Chiron est un excellent illustrateur du processus qui relie l’incarnation et la réincarnation. Il est en partie responsable du « projet d’incarnation » lié à l’aspiration de l’âme.
Une croyance voudrait que l’âme « choisisse » ses parents au moment de la conception après avoir passé du temps dans d’autres dimensions à préparer sa nouvelle incarnation. L’âme apporte avec elle des fragments d’expériences personnelles non résolues en d’autres temps et d’autres lieux. Elle est aussi pleine de qualités, de dons et sagesse de sa vie précédente. Cette croyance décrit la continuité de l’âme individuelle au cours des différents cycles de réincarnation.

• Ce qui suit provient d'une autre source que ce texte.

(** X3. A runShellCommand instruction whose command passes the field test
    creates a terminal named Gemini Command, shows it, sends it the command
    text and reports the info message naming the command, whatever the host
    answers elsewhere; it touches neither the file store nor a document. *)
Theorem runShellCommand_dispatch instruction w command :
  instruction !! "action" = Some "runShellCommand" →
  instruction !! "command" = Some command →
  command ≠ EmptyString →
  processInstruction host instruction w =
    (Normal (),
     recordAll
       [createTerminal "Gemini Command";
        terminal_show;
        terminal_sendText command;
        showInformationMessage ("Executing command: " +:+ command)] w).
Proof.
  intros Ha Hc Hne. unfold processInstruction.
  rewrite Ha, Hc, (truthy_Some _ Hne). simpl.
  rewrite !bind_call. same_world.
Qed.

(** X4. An instruction whose action is absent or is not one of the five
    recognized strings gets the generic warning and nothing else: no host
    call, whatever other fields it carries. *)
Theorem unrecognized_action_warning instruction w :
  (∀ action, instruction !! "action" = Some action → action ∉ recognizedActions) →
  processInstruction host instruction w =
    (Normal (),
     recordAll
       [showWarningMessage "AI provided an unrecognized or incomplete JSON instruction."]
       w).
Proof.
  intros Hnot.
  assert (∀ lit, lit ∈ recognizedActions →
                 strictEq (instruction !! "action") lit = false) as Hno.
  { intros lit Hin. unfold strictEq.
    destruct (instruction !! "action") as [a|] eqn:Ea; [| done].
    destruct (String.eqb_spec a lit) as [->|]; [| done].
    by destruct (Hnot _ eq_refl). }
  unfold processInstruction.
  rewrite !Hno by (unfold recognizedActions; set_solver).
  reflexivity.
Qed.

(** X5. A modifyFile instruction whose fields pass the test, when the
    document cannot be brought up: if the host cannot open it, the
    dispatcher stops after the open call; if the host opens it and rejects
    showing it, the dispatcher stops after the show call.  In both cases the
    only notification is the error message carrying the message of the
    rejection, no edit is attempted and no document changes. *)
Theorem modifyFile_document_unavailable
    instruction w filePath oldString newString :
  instruction !! "action" = Some "modifyFile" →
  instruction !! "filePath" = Some filePath →
  filePath ≠ EmptyString →
  instruction !! "oldString" = Some oldString →
  instruction !! "newString" = Some newString →
  (documents w !! filePath = None →
   processInstruction host instruction w =
     (Normal (),
      recordAll
        [openTextDocument (Uri_file filePath);
         showErrorMessage
           ("Error modifying file " +:+ filePath +:+ ": "
            +:+ ToString (message (host_openError host w (Uri_file filePath))))]
        w))
  ∧ (∀ e, is_Some (documents w !! filePath) →
          host_showTextDocument host (record (openTextDocument (Uri_file filePath)) w)
            (Uri_file filePath) = Some e →
          processInstruction host instruction w =
            (Normal (),
             recordAll
               [openTextDocument (Uri_file filePath);
                showTextDocument (Uri_file filePath);
                showErrorMessage
                  ("Error modifying file " +:+ filePath +:+ ": "
                   +:+ ToString (message e))]
               w)).
Proof.
  intros Ha Hf Hne Ho Hn. split.
  - intros Hdoc. unfold processInstruction.
    rewrite Ha, Hf, Ho, Hn, (truthy_Some _ Hne). simpl.
    unfold tryCatch. rewrite bind_run.
    unfold workspace_openTextDocument. simpl. rewrite Hdoc. same_world.
  - intros e [text Hdoc] Hshow. unfold processInstruction.
    rewrite Ha, Hf, Ho, Hn, (truthy_Some _ Hne). simpl.
    unfold tryCatch. rewrite bind_run.
    unfold workspace_openTextDocument. simpl. rewrite Hdoc.
    rewrite bind_run. unfold window_showTextDocument. rewrite Hshow. simpl.
    same_world.
Qed.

Une autre vision est qu’il y a un univers qui se déroule continuellement auquel on participe de façon ponctuelle, l’âme individuelle ne perdure pas et se fond de nouveau dans le grand Tout. On n’est pas porteur de cette histoire qui se prolonge à travers le temps, elle ne nous appartient pas, on l’a choisi afin de travailler avec elle. Nous sommes dans l’énergie de l’inconscient collectif. Nous sommes des acteurs de la tragédie humaine et les thèmes que nous abordons paraissent personnels et familiers, le principe de continuité est préservé mais la façon dont c’est traité est une affaire personnelle. Chiron dans l’équation favorisent multiples questions et champs empreints d’une grande force qu’on a extrait « d’un ailleurs « afin de les résoudre.

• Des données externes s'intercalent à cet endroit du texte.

(** * Voice habit tracker: speech-output dispatcher, check-in session and
      goals session

    A shallow embedding of three browser-side classes of the repository:

    - [TTSService] (the multi-provider text-to-speech dispatcher),
    - [DailyHabitTracker] (the daily check-in state machine),
    - [VoiceGoalsInput] (the spoken-goals session and its transcript
      segmentation heuristic).

    Mutable object fields become record fields threaded through the
    functions; callbacks and calls to collaborators (providers, speech
    recognition, network) are recorded in an append-only trace, and what the
    collaborators answer is supplied by an explicit environment.

    JavaScript strings are modelled by [string] whose characters stand for the
    code units below 256. *)

From Stdlib Require Import ZArith Lia Bool Ascii DecimalString.
From stdpp Require Import gmap strings list.

Local Open Scope nat_scope.

(** ** JavaScript string operations used by the sessions *)

Module Js.

(** White space and line terminators ([\s] and [trim]) below code unit 256. *)
Definition isSpace (c : ascii) : bool :=
  match c with
  | "009" | "010" | "011" | "012" | "013" | " " | "160" => true
  | _ => false
  end%char.

(** [\d] *)
Definition isDigit (c : ascii) : bool :=
  let n := N_of_ascii c in ((48 <=? n) && (n <=? 57))%N.

Definition toLower (c : ascii) : ascii :=
  let n := N_of_ascii c in
  if ((65 <=? n) && (n <=? 90))%N then ascii_of_N (n + 32)
  else if ((192 <=? n) && (n <=? 222) && negb (n =? 215))%N
       then ascii_of_N (n + 32)
  else c.

Fixpoint toLowerCase (s : string) : string :=
  match s with
  | EmptyString => EmptyString
  | String c r => String (toLower c) (toLowerCase r)
  end.

Fixpoint dropWhile (p : ascii -> bool) (s : string) : string :=
  match s with
  | EmptyString => EmptyString
  | String c r => if p c then dropWhile p r else s
  end.

Fixpoint takeWhile (p : ascii -> bool) (s : string) : string :=
  match s with
  | EmptyString => EmptyString
  | String c r => if p c then String c (takeWhile p r) else EmptyString
  end.

Fixpoint rev (s : string) : string :=
  match s with
  | EmptyString => EmptyString
  | String c r => rev r +:+ String c EmptyString
  end.

Definition trimStart (s : string) : string := dropWhile isSpace s.
Definition trimEnd (s : string) : string := rev (dropWhile isSpace (rev s)).
Definition trim (s : string) : string := trimEnd (trimStart s).

(** [s.includes(needle)] *)
Fixpoint includes (s needle : string) : bool :=
  String.prefix needle s
  || match s with
     | EmptyString => false
     | String _ r => includes r needle
     end.

(** [String.prototype.split] for a separator that never matches the empty
    string. [matchLen s] is the length of the separator match starting at
    the first character of [s], if there is one. The walk keeps the
    fragment read so far ([cur]) and the number of characters of the
    current match still to be skipped. *)
Fixpoint splitWalk (matchLen : string -> option nat) (skip : nat)
    (cur : string) (s : string) : list string :=
  match s with
  | EmptyString => [cur]
  | String c r =>
      match skip with
      | S k => splitWalk matchLen k cur r
      | O =>
          match matchLen s with
          | Some (S k) => cur :: splitWalk matchLen k EmptyString r
          | _ => splitWalk matchLen 0 (cur +:+ String c EmptyString) r
          end
      end
  end.

Definition splitBy (matchLen : string -> option nat) (s : string) : list string :=
  splitWalk matchLen 0 EmptyString s.

(** [s.split(sep)] for a non-empty string [sep]. *)
Definition split (s sep : string) : list string :=
  splitBy (λ t, if String.prefix sep t then Some (String.length sep) else None) s.

(** [.filter(Boolean)] on strings: drop the empty ones. *)
Definition nonEmpty (s : string) : bool :=
  match s with EmptyString => false | _ => true end.

(** [Array.prototype.join] *)
Fixpoint join (l : list string) (sep : string) : string :=
  match l with
  | [] => EmptyString
  | [x] => x
  | x :: l' => x +:+ sep +:+ join l' sep
  end.

(** [Array.prototype.slice(0, n)] for an integer [n]. *)
Definition slice0 {A} (l : list A) (n : Z) : list A :=
  if (n <? 0)%Z then take (Z.to_nat (Z.max (Z.of_nat (length l) + n) 0)) l
  else take (Z.to_nat n) l.

(** Decimal rendering of a number in a template string. *)
Definition ofNat (n : nat) : string := NilEmpty.string_of_uint (Nat.to_uint n).

End Js.

(** ** The text-to-speech dispatcher ([TTSService]) *)

Module TTS.

(** [provider.getAudioElement] present (the provider hands back an audio
    element) or absent (the provider runs its own completion callbacks). *)
Inductive Capability := HandleBased | SelfManaged.

Record Provider := {
  name : string;
  capability : Capability;
  hasStop : bool
}.

(** An [Error] object is identified by its message, an audio element by a
    handle. *)
Definition Error := string.
Definition Audio := nat.

(** Callbacks a self-managed provider may run on the options object it is
    given. *)
Inductive Callback := CbComplete | CbError (e : Error).

(** What one call of [provider.speak] does: the callbacks it runs, then the
    settlement of its promise. *)
Inductive Outcome :=
| Resolves (audio : option Audio) (cbs : list Callback)
| Rejects (e : Error) (cbs : list Callback).

(** The providers' behaviour: provider name, text and the number of
    [provider.speak] calls the service made before this one. *)
Definition World := string -> string -> nat -> Outcome.

Inductive Effect :=
| ProviderSpeak (p : string) (text : string)
| ProviderStop (p : string)
| AudioPause (a : Audio)
| AudioPlay (a : Audio)
| ProviderChanged (prev next : option string)
| OnComplete
| OnError (e : Error).

Record TTSService := {
  providers : gmap string Provider;
  providerNames : list string;
  currentProviderIndex : nat;
  isPlaying : bool;
  currentAudio : option Audio;
  trace : list Effect
}.

Definition emit (ev : Effect) (s : TTSService) : TTSService :=
  {| providers := providers s; providerNames := providerNames s;
     currentProviderIndex := currentProviderIndex s;
     isPlaying := isPlaying s; currentAudio := currentAudio s;
     trace := trace s ++ [ev] |}.

Definition setPlaying (b : bool) (s : TTSService) : TTSService :=
  {| providers := providers s; providerNames := providerNames s;
     currentProviderIndex := currentProviderIndex s;
     isPlaying := b; currentAudio := currentAudio s;
     trace := trace s |}.

Definition setAudio (a : option Audio) (s : TTSService) : TTSService :=
  {| providers := providers s; providerNames := providerNames s;
     currentProviderIndex := currentProviderIndex s;
     isPlaying := isPlaying s; currentAudio := a;
     trace := trace s |}.

Definition setIndex (i : nat) (s : TTSService) : TTSService :=
  {| providers := providers s; providerNames := providerNames s;
     currentProviderIndex := i;
     isPlaying := isPlaying s; currentAudio := currentAudio s;
     trace := trace s |}.

(** [Array.prototype.indexOf] on the list of names. *)
Fixpoint indexOf (x : string) (l : list string) : option nat :=
  match l with
  | [] => None
  | y :: l' => if decide (x = y) then Some 0 else S <$> indexOf x l'
  end.

(** One round of the constructor's [forEach]: a provider without a (truthy)
    name is skipped. *)
Definition register (s : TTSService) (p : Provider) : TTSService :=
  if decide (name p = "") then s
  else {| providers := <[name p := p]> (providers s);
          providerNames := providerNames s ++ [name p];
          currentProviderIndex := currentProviderIndex s;
          isPlaying := isPlaying s; currentAudio := currentAudio s;
          trace := trace s |}.

Definition empty : TTSService :=
  {| providers := ∅; providerNames := []; currentProviderIndex := 0;
     isPlaying := false; currentAudio := None; trace := [] |}.

Definition constructor (ps : list Provider) (defaultProvider : option string)
  : TTSService :=
  let s := foldl register empty ps in
  match defaultProvider with
  | Some d =>
      if decide (d = "") then s
      else match indexOf d (providerNames s) with
           | Some i => setIndex i s
           | None => s
           end
  | None => s
  end.

Definition getCurrentProvider (s : TTSService) : option Provider :=
  match providerNames s with
  | [] => None
  | _ => providerNames s !! currentProviderIndex s ≫= λ n, providers s !! n
  end.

La thématique des « vies antérieures » est de l’ordre de la symbolique, quelque soit la croyance qui prend sens à nos yeux. C’est l’occasion de mieux comprendre et d’intégrer le « sens de l’expérience » ; peu importe la provenance, les traumas, les débris de réalité non résolus auront tendance à se « reconsteller ».

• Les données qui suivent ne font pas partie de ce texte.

(** * A shallow embedding of [decam/makeCrosstalkDecam.py]

    The crosstalk converter reads a vendor text table line by line and
    builds a dictionary, keyed on canonical victim detector names, of
    per-detector dictionaries in the shape expected by
    [lsst.ip.isr.CrosstalkCalib.fromDict].

    Modelling choices:
    - the file is the list of lines its iterator yields ([for line in f]);
    - Python dicts (which keep insertion order) are association lists
      updated in place ([dset]);
    - the 2x2 numpy arrays are lists of rows; an out-of-range item
      assignment raises [IndexError] as numpy does;
    - [float(...)] is a parameter [py_float] of the development: it yields
      [None] where Python raises [ValueError]; [zero] is numpy's [0.0];
    - [readFile]'s body runs in a state-and-exception monad over the
      accumulating [outDict]; an exception carries the dictionary as it
      was when the exception was raised. *)

From Stdlib Require Import String Ascii List Bool Arith Lia ZArith QArith.
Import ListNotations.
Close Scope Q_scope.
Local Open Scope string_scope.
Local Open Scope list_scope.

(** ** Python strings *)

(** [str.isspace] on an ASCII character: [\t\n\v\f\r], [\x1c]-[\x1f] and
    the space. *)
Definition is_space (c : ascii) : bool :=
  let n := nat_of_ascii c in
  (Nat.leb 9 n && Nat.leb n 13) || (Nat.leb 28 n && Nat.leb n 32).

Fixpoint lstrip (s : string) : string :=
  match s with
  | EmptyString => EmptyString
  | String c r => if is_space c then lstrip r else s
  end.

Fixpoint rstrip (s : string) : string :=
  match s with
  | EmptyString => EmptyString
  | String c r =>
      let r' := rstrip r in
      match r' with
      | EmptyString => if is_space c then EmptyString else String c EmptyString
      | _ => String c r'
      end
  end.

(** [line.strip()] *)
Definition strip (s : string) : string := rstrip (lstrip s).

(** [li.startswith('#')] *)
Definition startswith_hash (s : string) : bool :=
  match s with
  | String c _ => Ascii.eqb c "#"%char
  | EmptyString => false
  end.

Definition starts_nonspace (s : string) : bool :=
  match s with
  | String c _ => negb (is_space c)
  | EmptyString => false
  end.

(** [li.split()]: maximal runs of non-whitespace characters. *)
Fixpoint split_ws (s : string) : list string :=
  match s with
  | EmptyString => []
  | String c r =>
      let ws := split_ws r in
      if is_space c then ws
      else if starts_nonspace r then
        match ws with
        | w :: ws' => String c w :: ws'
        | [] => [String c EmptyString]
        end
      else String c EmptyString :: ws
  end.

Les expériences des « vies antérieures » peuvent signaler un élément important dans cette vie là en rapport avec la compréhension de sa vulnérabilité.

La Quête de Chiron

Avance en quête de ta joie intérieure et ta paix
Alors toute chose extérieure se matérialisera.

Sagesse Céleste

Chiron décrit la « manifestation concrète » d’une qualité de l’être. Cela se traduit par une invitation à réaliser ou poursuivre quelque chose de précis. La thématique de la quête s’éveille alors à soi. La configuration de Chiron dans le thème indique « un contrat d’incarnation' » qu’il est souhaitable de mener à bien afin d’accomplir « sa destinée ». Bien qu’il nous soit donner en reflet partout le « but intérieur » de la quête, elle ne se cherche pas en dehors. La quête ne se trouve pas « ailleurs » ; dès que l’on a reconnu et entendu « le guide intérieur », qu’on a appris à l’écouter, toute sollicitation, toute pratique, toute connaissance seront alors vécues comme une nouvelle richesse sur le chemin de vie impossible à éviter. Que l’on collabore ou pas au processus de conscientisation, il ne s’agit pas ici de quelque chose que l’on peut obtenir ou faire, le voyage d’éveil pourra être assombri par des compagnons démoniaques et sombres mais ils seront nécessaires au chemin de compréhension. Le chemin de souffrance et le désir d’y échapper, nous fera faire des détours et retours, vivre parfois dans l’enfermement du labyrinthe, mais ce sont ces étapes qui nous enseigneront la justesse du chemin et sa pertinence afin d’accéder à l’étincelle divine enfouie en chacun de soi.
Tel est l’enseignement du Centaure et de sa flèche qui nous guide toujours au mieux, intelligemment et précisément dans le moment présent.